→ About this task
For each line below that contains the word "answer", return that line.

→ Recorded data
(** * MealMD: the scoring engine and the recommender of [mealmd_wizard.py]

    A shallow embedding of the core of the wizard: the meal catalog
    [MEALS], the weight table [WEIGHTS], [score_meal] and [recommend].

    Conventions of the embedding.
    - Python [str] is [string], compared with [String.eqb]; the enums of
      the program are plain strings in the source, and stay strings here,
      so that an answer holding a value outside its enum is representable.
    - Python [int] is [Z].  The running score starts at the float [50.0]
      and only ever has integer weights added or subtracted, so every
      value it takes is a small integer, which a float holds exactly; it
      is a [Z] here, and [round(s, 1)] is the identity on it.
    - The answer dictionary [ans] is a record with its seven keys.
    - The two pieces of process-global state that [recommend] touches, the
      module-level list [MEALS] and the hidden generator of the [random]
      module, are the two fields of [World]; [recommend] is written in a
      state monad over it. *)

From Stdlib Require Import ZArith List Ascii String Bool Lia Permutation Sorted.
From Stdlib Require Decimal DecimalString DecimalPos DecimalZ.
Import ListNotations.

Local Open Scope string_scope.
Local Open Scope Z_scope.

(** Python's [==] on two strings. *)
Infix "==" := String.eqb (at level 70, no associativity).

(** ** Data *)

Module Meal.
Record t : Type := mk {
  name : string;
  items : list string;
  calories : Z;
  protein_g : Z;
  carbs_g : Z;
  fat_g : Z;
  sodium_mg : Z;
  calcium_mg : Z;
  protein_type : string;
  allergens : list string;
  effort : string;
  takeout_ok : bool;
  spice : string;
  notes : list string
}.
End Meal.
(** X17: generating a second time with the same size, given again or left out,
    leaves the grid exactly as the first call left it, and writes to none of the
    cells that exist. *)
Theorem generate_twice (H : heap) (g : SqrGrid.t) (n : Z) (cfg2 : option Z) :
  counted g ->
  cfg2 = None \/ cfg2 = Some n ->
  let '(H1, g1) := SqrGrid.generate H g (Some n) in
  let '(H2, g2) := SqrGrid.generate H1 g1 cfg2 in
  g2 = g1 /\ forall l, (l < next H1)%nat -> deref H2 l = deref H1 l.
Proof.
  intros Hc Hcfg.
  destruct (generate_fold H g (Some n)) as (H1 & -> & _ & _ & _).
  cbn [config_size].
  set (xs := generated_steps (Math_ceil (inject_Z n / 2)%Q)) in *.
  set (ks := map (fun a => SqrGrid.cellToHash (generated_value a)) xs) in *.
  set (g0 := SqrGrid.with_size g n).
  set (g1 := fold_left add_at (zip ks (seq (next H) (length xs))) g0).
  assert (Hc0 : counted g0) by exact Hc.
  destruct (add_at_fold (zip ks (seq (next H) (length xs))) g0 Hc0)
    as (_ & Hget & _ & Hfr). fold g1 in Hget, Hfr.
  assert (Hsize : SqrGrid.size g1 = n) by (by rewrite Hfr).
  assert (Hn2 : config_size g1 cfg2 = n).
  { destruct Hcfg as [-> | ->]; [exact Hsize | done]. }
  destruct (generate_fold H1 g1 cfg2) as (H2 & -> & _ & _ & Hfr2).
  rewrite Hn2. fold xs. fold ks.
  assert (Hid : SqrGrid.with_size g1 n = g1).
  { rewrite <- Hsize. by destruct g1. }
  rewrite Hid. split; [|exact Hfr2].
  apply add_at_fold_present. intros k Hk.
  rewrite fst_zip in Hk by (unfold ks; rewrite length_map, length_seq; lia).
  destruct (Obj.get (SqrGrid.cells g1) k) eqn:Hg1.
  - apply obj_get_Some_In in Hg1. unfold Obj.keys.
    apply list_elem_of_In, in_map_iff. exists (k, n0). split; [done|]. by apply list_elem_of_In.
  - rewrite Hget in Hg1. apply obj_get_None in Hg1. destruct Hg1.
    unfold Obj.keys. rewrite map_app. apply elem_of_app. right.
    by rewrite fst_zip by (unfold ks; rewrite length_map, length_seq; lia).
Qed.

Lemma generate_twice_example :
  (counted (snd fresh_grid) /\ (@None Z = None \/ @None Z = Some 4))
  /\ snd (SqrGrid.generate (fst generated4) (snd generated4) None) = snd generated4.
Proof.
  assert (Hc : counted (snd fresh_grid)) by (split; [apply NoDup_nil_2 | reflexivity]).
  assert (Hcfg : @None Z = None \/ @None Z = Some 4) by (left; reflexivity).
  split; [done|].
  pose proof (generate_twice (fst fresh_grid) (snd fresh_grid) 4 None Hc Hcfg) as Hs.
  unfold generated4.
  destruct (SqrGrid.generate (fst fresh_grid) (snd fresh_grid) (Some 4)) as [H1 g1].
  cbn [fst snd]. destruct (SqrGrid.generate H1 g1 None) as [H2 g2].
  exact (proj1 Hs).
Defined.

→ Exercise solution
      so that an answer holding a value outside its enum is representable.
    - The answer dictionary [ans] is a record with its seven keys.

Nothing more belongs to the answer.